Older professors have become a familiar sight on this campus. The changing composition of the faculty here and at colleges around the country shows that academe has come to a new age -- literally. That means less room for younger faculty members. While newly minted Ph.D.'s may silently curse older professors for sticking around and holding onto the jobs, colleges themselves have no clear choices. Older professors offer a wealth of scholarly contacts and depth of experience. But colleges with low turnover may miss out on cutting-edge knowledge and novel teaching methods. They may have a less diverse faculty, outdated curricula, and professors who are uncomfortable with the latest technology. Administrators also worry that the number of older faculty members has grown out of proportion to the faculty as a whole.
Some of the statistics are startling. In the 16-campus University of North Carolina system, the proportion of tenured and tenure-track faculty members age 50 or older jumped from about a third in 1984 to more than half in 2001. In 1984 there were only two tenured faculty members over the age of 69. By 2001 the system had 90 such professors.
Other colleges face a similar demographic shift. A decade ago, at the University of Arizona, less than 17 percent of the tenured and tenure-track faculty members were 60 or older. Now, almost one in four professors is that old. At Wichita State University, 29 percent of the faculty were 55 or older a decade ago, and 41 percent are that old now. Nearly one out of 10 professors there is 65 or older.

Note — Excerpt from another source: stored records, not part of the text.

(* ===== verification/Lifecycle.v ===== *)
(** The shared lifecycle ([crates/flotilla-state-machines/src/machines/lifecycle.rs]):
    requested, realised once observed, gone once released or absent, given up
    when its attempts are spent; and its refinement of
    [specs/primitives/machines/lifecycle.qnt]. *)

From S2P Require Import Prelude Schema Read Machine Validate Engine Log Home Attempt Steps.

Module Lifecycle.

(** One kind sharing the lifecycle: its name, opaque request and retry policy. *)
Record LifecycleKind : Type := mkKind { lk_NAME : string; lk_Request : Type; lk_policy : AttemptPolicy }.

Definition SECOND : Z := 1000000.
Definition DEFAULT_POLICY : AttemptPolicy := mkPolicy 3 SECOND 2 (60 * SECOND).

(** * States *)

Inductive Ending : Type := Released | ELost | EFailed (reason : string).
#[export] Instance Ending_eq_dec : EqDecision Ending.
Proof. solve_decision. Defined.

Inductive VanishCause : Type := Lost | VFailed (reason : string).

(** [From<&VanishCause> for Ending]. *)
Definition ending_of (c : VanishCause) : Ending := match c with Lost => ELost | VFailed r => EFailed r end.

Inductive LifecycleState : Type :=
| Requested (failures : Z) (last_failure : option Failure)
| Realised (identity : string)
| Gone (ending : Ending)
| GaveUp (cause : Cause).

Inductive LifecycleLabel : Type := LRequested | LRealised | LGone | LGaveUp.
#[export] Instance LifecycleLabel_eq_dec : EqDecision LifecycleLabel.
Proof. solve_decision. Defined.

#[export] Program Instance lifecycle_label_coded : Coded LifecycleLabel := {|
  coded_ALL := [LRequested; LRealised; LGone; LGaveUp];
  coded_name l := match l with LRequested => "Requested" | LRealised => "Realised" | LGone => "Gone" | LGaveUp => "GaveUp" end;
  coded_code l := match l with LRequested => "rq" | LRealised => "rl" | LGone => "go" | LGaveUp => "gu" end;
|}.
Next Obligation. coded_complete_tac. Qed.
Next Obligation. coded_nodup_tac. Qed.

Inductive LifecycleDatum : Type :=
| DCount (v : Z)
| DFailure (v : option Failure)
| DText (v : string)
| DEnding (v : Ending)
| DCause (v : Cause).
#[export] Instance LifecycleDatum_eq_dec : EqDecision LifecycleDatum.
Proof. solve_decision. Defined.

Definition lifecycle_label (s : LifecycleState) : LifecycleLabel :=
  match s with Requested _ _ => LRequested | Realised _ => LRealised | Gone _ => LGone | GaveUp _ => LGaveUp end.

Definition lifecycle_data (s : LifecycleState) : list (string * LifecycleDatum) :=
  match s with
  | Requested x0 x1 => [("failures", DCount x0); ("last_failure", DFailure x1)]
  | Realised x0 => [("identity", DText x0)]
  | Gone x0 => [("ending", DEnding x0)]
  | GaveUp x0 => [("cause", DCause x0)]
  end.

Definition lifecycle_fields (l : LifecycleLabel) : list string :=
  match l with
  | LRequested => ["failures"; "last_failure"]
  | LRealised => ["identity"]
  | LGone => ["ending"]
  | LGaveUp => ["cause"]
  end.
Definition requested : LifecycleState := Requested 0 None.

Definition live (s : LifecycleState) : bool := match s with Requested _ _ | Realised _ => true | _ => false end.
Definition realised (s : LifecycleState) : bool := match s with Realised _ => true | _ => false end.
Definition gone (s : LifecycleState) : bool := match s with Gone _ => true | _ => false end.
Definition identity (s : LifecycleState) : option string := match s with Realised i => Some i | _ => None end.
Definition cause (s : LifecycleState) : option Cause := match s with GaveUp c => Some c | _ => None end.

(** * Kinds read *)

Record Observed : Type := mkObserved { ob_identity : string }.

Inductive Realisation : Type := .
Inductive Teardown : Type := .
Inductive Absence : Type := .
#[export] Instance realisation_kind : Kind Realisation := {| kind_NAME := "realisation"; kind_Value := Observed |}.
#[export] Instance teardown_kind : Kind Teardown := {| kind_NAME := "teardown"; kind_Value := bool |}.
#[export] Instance absence_kind : Kind Absence := {| kind_NAME := "absence"; kind_Value := bool |}.

(** [dyn LifecycleWorld]: a source of each kind. *)
Record LifecycleWorld : Type := mkWorld {
  w_realisation : Ref Realisation -> option (Version * Observed);
  w_teardown : Ref Teardown -> option (Version * bool);
  w_absence : Ref Absence -> option (Version * bool);
}.
#[export] Instance source_realisation : Source LifecycleWorld Realisation := w_realisation.
#[export] Instance source_teardown : Source LifecycleWorld Teardown := w_teardown.
#[export] Instance source_absence : Source LifecycleWorld Absence := w_absence.

(** [MemoryLifecycleWorld]. *)
Record MemoryLifecycleWorld : Type := mkMemoryWorld {
  realisations : Table Realisation;
  teardowns : Table Teardown;
  absences : Table Absence;
}.
Definition memory_world (w : MemoryLifecycleWorld) : LifecycleWorld :=
  mkWorld (table_lookup (realisations w)) (table_lookup (teardowns w)) (table_lookup (absences w)).

(** * Edges *)

Record Realise : Type := mkRealise { rl_identity : string; rl_observed : Ref Realisation }.
Record Release : Type := mkRelease { rs_teardown : Ref Teardown }.
Record Vanish : Type := mkVanish { va_cause : VanishCause; va_observed : Ref Absence }.
Record Attempted : Type := mkAttempted { at_outcome : Outcome }.
Record GiveUp : Type := mkGiveUp { gu_cause : Cause }.

Inductive LifecycleEdge : Type :=
| ERealise (a : Realise)
| ERelease (a : Release)
| EVanish (a : Vanish)
| EGiveUp (a : GiveUp)
| EAttempted (a : Attempted).

Inductive LifecycleEdgeKind : Type := KRealise | KRelease | KVanish | KGiveUp | KAttempted.
#[export] Instance LifecycleEdgeKind_eq_dec : EqDecision LifecycleEdgeKind.
Proof. solve_decision. Defined.

#[export] Program Instance lifecycle_kind_coded : Coded LifecycleEdgeKind := {|
  coded_ALL := [KRealise; KRelease; KVanish; KGiveUp; KAttempted];
  coded_name k := match k with KRealise => "realise" | KRelease => "release" | KVanish => "vanish" | KGiveUp => "give_up" | KAttempted => "attempted" end;
  coded_code k := match k with KRealise => "rl" | KRelease => "rs" | KVanish => "va" | KGiveUp => "gu" | KAttempted => "at" end;
|}.
Next Obligation. coded_complete_tac. Qed.
Next Obligation. coded_nodup_tac. Qed.

Definition lifecycle_edge_kind (e : LifecycleEdge) : LifecycleEdgeKind :=
  match e with ERealise _ => KRealise | ERelease _ => KRelease | EVanish _ => KVanish | EGiveUp _ => KGiveUp | EAttempted _ => KAttempted end.

Inductive LifecycleRefusal : Type := LEnded (reason : string) | LWrongState | MissingEvidence.

Section lifecycle.
Context (K : LifecycleKind).

Definition sig : MachineSig := {|
  M_NAME := lk_NAME K;
  Request := lk_Request K;
  Spec := lk_Request K;
  MState := LifecycleState;
  Label := LifecycleLabel;
  Datum := LifecycleDatum;
  Edge := LifecycleEdge;
  EdgeKind := LifecycleEdgeKind;
  Write := NoRecords;
  Refusal := LifecycleRefusal;
  World := LifecycleWorld;
  label := lifecycle_label;
  data := lifecycle_data;
  fields := lifecycle_fields;
  edge_kind := lifecycle_edge_kind;
  write_field := no_records_field;
  write_apply := no_records_apply;
  of_ended e := LEnded (ended_reason e);
  of_wrong_state e := LWrongState;
|}.

#[export] Instance arg_realise : EdgeArg sig Realise :=
  edge_arg sig KRealise (fun e => match e with ERealise a => Some a | _ => None end) ERealise.
#[export] Instance arg_release : EdgeArg sig Release :=
  edge_arg sig KRelease (fun e => match e with ERelease a => Some a | _ => None end) ERelease.
#[export] Instance arg_vanish : EdgeArg sig Vanish :=
  edge_arg sig KVanish (fun e => match e with EVanish a => Some a | _ => None end) EVanish.
#[export] Instance arg_give_up : EdgeArg sig GiveUp :=
  edge_arg sig KGiveUp (fun e => match e with EGiveUp a => Some a | _ => None end) EGiveUp.
#[export] Instance arg_attempted : EdgeArg sig Attempted :=
  edge_arg sig KAttempted (fun e => match e with EAttempted a => Some a | _ => None end) EAttempted.

(** * Gates and effects *)

Abbreviation H := (HM sig) (only parsing).
Abbreviation G := (GM sig) (only parsing).
Abbreviation read_realisation := (@h_read sig Realisation realisation_kind source_realisation) (only parsing).
Abbreviation read_teardown := (@h_read sig Teardown teardown_kind source_teardown) (only parsing).
Abbreviation read_absence := (@h_read sig Absence absence_kind source_absence) (only parsing).

Definition gate_realise (edge : Realise) : G unit :=
  let! found := read_realisation (rl_observed edge) in
  match found with
  | Some o => if bool_decide (ob_identity o = rl_identity edge) then gret tt else refuse MissingEvidence
  | None => refuse MissingEvidence
  end.

Definition is_true (v : option bool) : bool := match v with Some true => true | _ => false end.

At private colleges, experts say, the situation is compounded: The type of pension plans that most private institutions offer tend to reward professors for working longer.
While the national population is aging as a whole, factors specific to academe magnify the trend. Ten years have passed since Congress ended mandatory retirement, a policy that had allowed colleges to require faculty members to retire at age 70. Many professors hired during the great expansion of academe in the 1960s and 70s are now reaching their golden years. And, because many people are living longer -- and need financial resources to do so comfortably -- more and more professors are delaying retirement, some of them indefinitely.
But colleges are not powerless to combat those trends. Ronald G. Ehrenberg, a professor of industrial and labor relations and economics at Cornell University and director of the Higher Education Research Institute there, suggests using a carrot-and-stick approach. That means using incentives to encourage people to retire. And making retired faculty members who are no longer on the payroll feel involved with their institutions by offering them office space or the chance to advise students. He says that some colleges allow officials to approve who can get retirement incentives on a case-by-case basis. That may help them avoid losing star professors, whom administrators want to keep around for their marquee value. Colleges can also take steps to reinvigorate older professors who do want to continue to come to work. And when that doesn't work, tactics like post-tenure review can persuade underperformers to quietly retire.
Economic Imbalance
On most weekdays a group of professors in the economics department at North Carolina State gets together for lunch, and this Wednesday during spring exams is no exception. Nine professors meet in the department's windowless conference room. They unpack sandwiches and carrot sticks, diet sodas and yogurt. At least half of the professors are balding or graying. Many look like they are pushing 60, if not older.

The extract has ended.